El Puerto de la Luz en Las Palmas queda a unas de quince millas y el barco sólo lleva cuarenta y cinco minutos de navegación. A pesar de la hora temprana, aunque habitual en las rutas trasatlánticas, la campana de a bordo anuncia a los pasajeros que la cena está lista. El capitán que continua en el puente, observa que las corrientes llevan el barco hacia tierra, por lo cual corrige el rumbo, cayendo unos grados a babor con el fin de separarse lo más posible de la costa. Terrible decisión, porque este cambio llevaría al buque diez minutos más tarde al encuentro con los arrecifes que conforman la Baja de Gando.
El puente queda bajo la guardia del segundo oficial, agregado y timonel, mientras el capitán lo abandona para proseguir con sus obligaciones protocolarias a bordo. Son las cuatro de la tarde y aún muchos de los pasajeros no han llegado al comedor, cuando se siente un ruido estremecedor que resuena en toda la estructura del buque. Se había chocado contra la Baja de Gando, frente a la Punta de Melenara, y como consecuencia del impacto, el barco se para bruscamente haciéndole retroceder de forma violenta, al tiempo que grandes cantidades de agua inundan las dependencias de la nave. Todo está perdido y solo falta saber el tiempo en que el buque permanecerá a flote.

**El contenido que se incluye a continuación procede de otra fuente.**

Lemma exec_pending_list a f : sublist (f_pending (exec a f)) (f_pending f) \/
  exists p, f_pending (exec a f) = p :: f_pending f /\ read_in a f p.
Proof.
  destruct a; simpl; auto using sublist_delete.
  - pose proof (code_tx_read now dbnow (form_get form "code") (f_db f)) as E.
    destruct (code_tx _ _ _ _) as [d read]. simpl in E. subst read.
    destruct (code_check _ _ _ _) as [g|] eqn:K; [|auto]. destruct (find_code _ _) as [c|] eqn:F; [|done].
    apply code_check_ok in K as [R ->]. right. eexists. split; [done|]. by eapply (read_code _ _ _ now now' dbnow client form c).
  - destruct (find_token _ _ _) as [t|] eqn:F; auto. apply find_elem in F as [Ht E]. bool_prop.
    destruct (t_Consumed t) eqn:C; [simpl; auto|]. destruct (t_Revoked t) eqn:R; [simpl; auto|]. simpl.
    destruct (_ <? _)%Z; simpl; auto. right. eexists. split; [done|]. by eapply (read_token _ _ _ now client presented t).
  - destruct (f_pending f !! i) as [q|]; auto. destruct (issue_tx _ _ _ _ _) as [|[]]; simpl; auto using sublist_delete.
    destruct (String.eqb _ _); simpl; auto using sublist_delete.
  - destruct (replaceable _ _ _ _); auto.
  - destruct (f_replacing f !! k) as [[]|]; simpl; auto.
  - destruct (find_client _ _); auto. destruct approve; auto.
  - destruct (List.find _ _); auto.
  - destruct (f_revoking f !! j) as [[tgt [rows|]]|]; simpl; auto.
  - destruct (f_revoking f !! j) as [[tgt [rows|]]|]; simpl; auto.
Qed.

Lemma exec_pending a f p : p ∈ f_pending (exec a f) -> p ∈ f_pending f \/ read_in a f p.
Proof.
  destruct (exec_pending_list a f) as [S|(q & -> & R)].
  - intros H. left. by eapply elem_of_subseteq, H; apply sublist_subseteq.
  - intros [->|H]%elem_of_cons; auto.
Qed.

(** Codes are written once, by consent, and then only consumed. *)
Record code_kept (c' c : code_row) : Prop := {
  ck_code : k_Code c' = k_Code c;
  ck_client : k_ClientID c' = k_ClientID c;
  ck_user : k_UserID c' = k_UserID c;
  ck_org : k_OrgID c' = k_OrgID c;
  ck_server : k_ServerID c' = k_ServerID c;
  ck_scope : k_Scope c' = k_Scope c;
  ck_consumed : k_Consumed c' = None -> k_Consumed c = None;
}.

Lemma code_kept_refl c : code_kept c c.
Proof. by constructor. Qed.
#[local] Hint Resolve code_kept_refl : go.

Definition consented (a : op) : option code_row :=
  match a with OpApprove now req c code => Some (consent_code now req c code) | _ => None end.

Lemma code_tx_codes now dbnow code d c' : c' ∈ d_codes (code_tx now dbnow code d).1 -> exists c, c ∈ d_codes d /\ code_kept c' c.
Proof.
  unfold code_tx. destruct (List.find _ _); simpl; [|eauto with go]. destruct (_ || _); simpl; [eauto with go|].
  intros (x & Hx & ->)%elem_of_update. exists x. split; [done|]. destruct (String.eqb _ _); by constructor.
Qed.

Lemma exec_codes a f c' : c' ∈ d_codes (f_db (exec a f)) ->
  (exists c, c ∈ d_codes (f_db f) /\ code_kept c' c) \/ consented a = Some c'.
Proof.
  destruct a; simpl; eauto with go.
  - intros [H|H]%elem_of_app; [eauto with go|]. apply list_elem_of_singleton in H as ->. by right.
  - pose proof (code_tx_codes now dbnow (form_get form "code") (f_db f) c') as X.
    destruct (code_tx _ _ _ _) as [d read]. destruct (code_check _ _ _ _); simpl in *; eauto.
  - destruct (find_token _ _ _) as [t|]; eauto with go. destruct (negb _); [simpl; eauto with go|].
    destruct (_ || _); simpl; eauto with go.
  - destruct (f_pending f !! i) as [p|]; eauto with go.
    destruct (issue_tx _ _ _ _ _) as [d|[]] eqn:E; [apply issue_tx_inl in E as (_ & _ & -> & _)|..]; simpl; eauto with go.
    destruct (String.eqb _ _); simpl; eauto with go.
  - destruct (replaceable _ _ _ _); simpl; eauto with go.
  - destruct (f_replacing f !! k) as [[]|]; simpl; eauto with go.
  - destruct (find_client _ _); eauto with go. destruct approve; simpl; eauto with go.
  - destruct (List.find _ _); simpl; eauto with go.
  - destruct (f_revoking f !! j) as [[tgt [rows|]]|]; simpl; eauto with go.
  - destruct (f_revoking f !! j) as [[tgt [rows|]]|]; simpl; eauto with go.
  - intros [Hc _]%elem_of_delete. eauto with go.
Qed.

Lemma exec_consents a f : f_consents (exec a f) = option_list (consented a) ++ f_consents f.
Proof.
  destruct a; simpl; try done.
  - destruct (code_tx _ _ _ _) as [d read]. by destruct (code_check _ _ _ _).
  - destruct (find_token _ _ _) as [t|]; [|done]. destruct (negb _); [done|]. by destruct (_ || _).
  - destruct (f_pending f !! i) as [p|]; [|done]. destruct (issue_tx _ _ _ _ _) as [|[]]; try done. simpl. by destruct (String.eqb _ _).
  - by destruct (replaceable _ _ _ _).
  - by destruct (f_replacing f !! k) as [[]|].
  - destruct (find_client _ _); [|done]. by destruct approve.
  - by destruct (List.find _ _).
  - by destruct (f_revoking f !! j) as [[tgt [rows|]]|].
  - by destruct (f_revoking f !! j) as [[tgt [rows|]]|].
Qed.

Lemma exec_answers a f : f_answers (exec a f) =
  f_answers f ++ match issues a f with
                 | Some (_, p, _, _, r, _) => [mkAnswer (pe_origin p) (pe_grant p) (if with_refresh (pe_grant p) then Some (dr_id r) else None)]
                 | None => []
                 end.
Proof.
  destruct a; simpl; rewrite ?app_nil_r; try done.
  - destruct (code_tx _ _ _ _) as [d read]. by destruct (code_check _ _ _ _).
  - destruct (find_token _ _ _) as [t|]; [|done]. destruct (negb _); [done|]. by destruct (_ || _).
  - destruct (f_pending f !! i) as [p|]; [|by rewrite app_nil_r].
    destruct (issue_tx _ _ _ _ _) as [|[]]; rewrite ?app_nil_r; try done. simpl. by destruct (String.eqb _ _).
  - by destruct (replaceable _ _ _ _).
  - by destruct (f_replacing f !! k) as [[]|].
  - destruct (find_client _ _); [|done]. by destruct approve.
  - by destruct (List.find _ _).
  - by destruct (f_revoking f !! j) as [[tgt [rows|]]|].
  - by destruct (f_revoking f !! j) as [[tgt [rows|]]|].
Qed.
End steps.

(** ** Nothing is answered that nobody consented to *)

(** The code a consent wrote vouches for another code row, a grant, a token. *)
Record vouches_code (k c : code_row) : Prop := {
  vc_code : k_Code c = k_Code k;
  vc_client : k_ClientID c = k_ClientID k;
  vc_user : k_UserID c = k_UserID k;
  vc_org : k_OrgID c = k_OrgID k;
  vc_server : k_ServerID c = k_ServerID k;
  vc_scope : k_Scope c = k_Scope k;
}.

Record vouches_grant (k : code_row) (g : grant) : Prop := {
  vg_subject : g_subject g = "user_" +:+ k_UserID k;
  vg_client : g_clientID g = k_ClientID k;
  vg_user : g_userID g = k_UserID k;
  vg_org : g_orgID g = k_OrgID k;
  vg_server : g_serverID g = deref (k_ServerID k);
  vg_scope : scopeList (g_scope g) = scopeList (k_Scope k);
  vg_extra : g_extra g = [];
}.

Record vouches_token (k : code_row) (t : token_row) : Prop := {
  vt_client : t_ClientID t = k_ClientID k;
  vt_user : t_UserID t = k_UserID k;
  vt_org : t_OrgID t = k_OrgID k;
  vt_server : deref (t_ServerID t) = deref (k_ServerID k);
  vt_scope : scopeList (t_Scope t) = scopeList (k_Scope k);
}.

Record authority (f : flow) : Prop := {
  au_codes : forall c, c ∈ d_codes (f_db f) -> exists k, k ∈ f_consents f /\ vouches_code k c;
  au_pending : forall p, p ∈ f_pending f -> exists k, k ∈ f_consents f /\ vouches_grant k (pe_grant p);
  au_tokens : forall t, t ∈ d_tokens (f_db f) -> exists k, k ∈ f_consents f /\ vouches_token k t;
  au_answers : forall a, a ∈ f_answers f -> exists k, k ∈ f_consents f /\ vouches_grant k (an_grant a);
}.

Section authority.
Context `{W : Web}.

Lemma find_code_elem d code c : find_code d code = Some c -> c ∈ d_codes d /\ k_Code c = code.
Proof. intros [H E]%find_elem. by apply String.eqb_eq in E. Qed.

Lemma older_vouched k t' t : older t' t -> vouches_token k t -> vouches_token k t'.
Proof. intros [] []. constructor; congruence. Qed.

Lemma child_vouched k now g r : vouches_grant k g -> vouches_token k (child_of now g r).
Proof.
  intros []. constructor; try done; cbn -[scopeList Join]; [by rewrite nullif_deref|]. by rewrite scopeList_idem.
Qed.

Cunde el pánico entre los viajeros que se abalanzan sobre los botes salvavidas, sin atender las indicaciones del capitán y miembros de la tripulación que, en medio de un intenso nerviosismo, intentan a toda costa mantener el orden. Viajan a bordo muy pocos pasajeros, sólo 145 y 125 tripulantes; en total 270 personas, que ven como el barco se hunde cada vez más de proa, al tiempo que se mueve lentamente hacia el Sur de la Isla, por lo cual y ante tal desesperación, muchos de los viajeros y algunos de la dotación, se hacen con un chaleco y se lanzan al mar viendo la cercanía de los pequeños barcos de pescadores que se prestaban a socorrerles. Por suerte, varios botes salvavidas lograron ser arriados, todos al mando de un oficial del buque, embarcando en ellos un buen número de náufragos que fueron conducidos hasta la playa próxima, regresando nuevamente en busca de más supervivientes. Y así durante unos eternos 50 minutos en que tardó la nave en desaparecer bajo el mar, el capitán, oficiales y gran parte de la tripulación realizaron los máximos esfuerzos para poner a salvo a la totalidad de las personas que viajaban a bordo.
Los postreros botes salvavidas fueron para transportar a los tripulantes que estuvieron colaborando en el salvamento, siendo el capitán Herrera el último en abandonar el barco, cuando la escora hacía inminente su hundimiento. Hubo pérdida total del barco, pero afortunadamente todos los pasajeros y tripulantes fueron puestos a salvo, contribuyendo a ello la inestimable ayuda recibida por parte de los pescadores de la playa de Gando, que con sus modestas barcas rescataron a un gran número de náufragos del mar que luchaban por mantenerse a flote y los trasladaron hasta la orilla de dicha playa. Aquí se fueron reuniendo los supervivientes, pasajeros y tripulantes, traduciéndose en un espectáculo emocionante al comprobar entre abrazos y lágrimas, que todos se habían salvado del naufragio.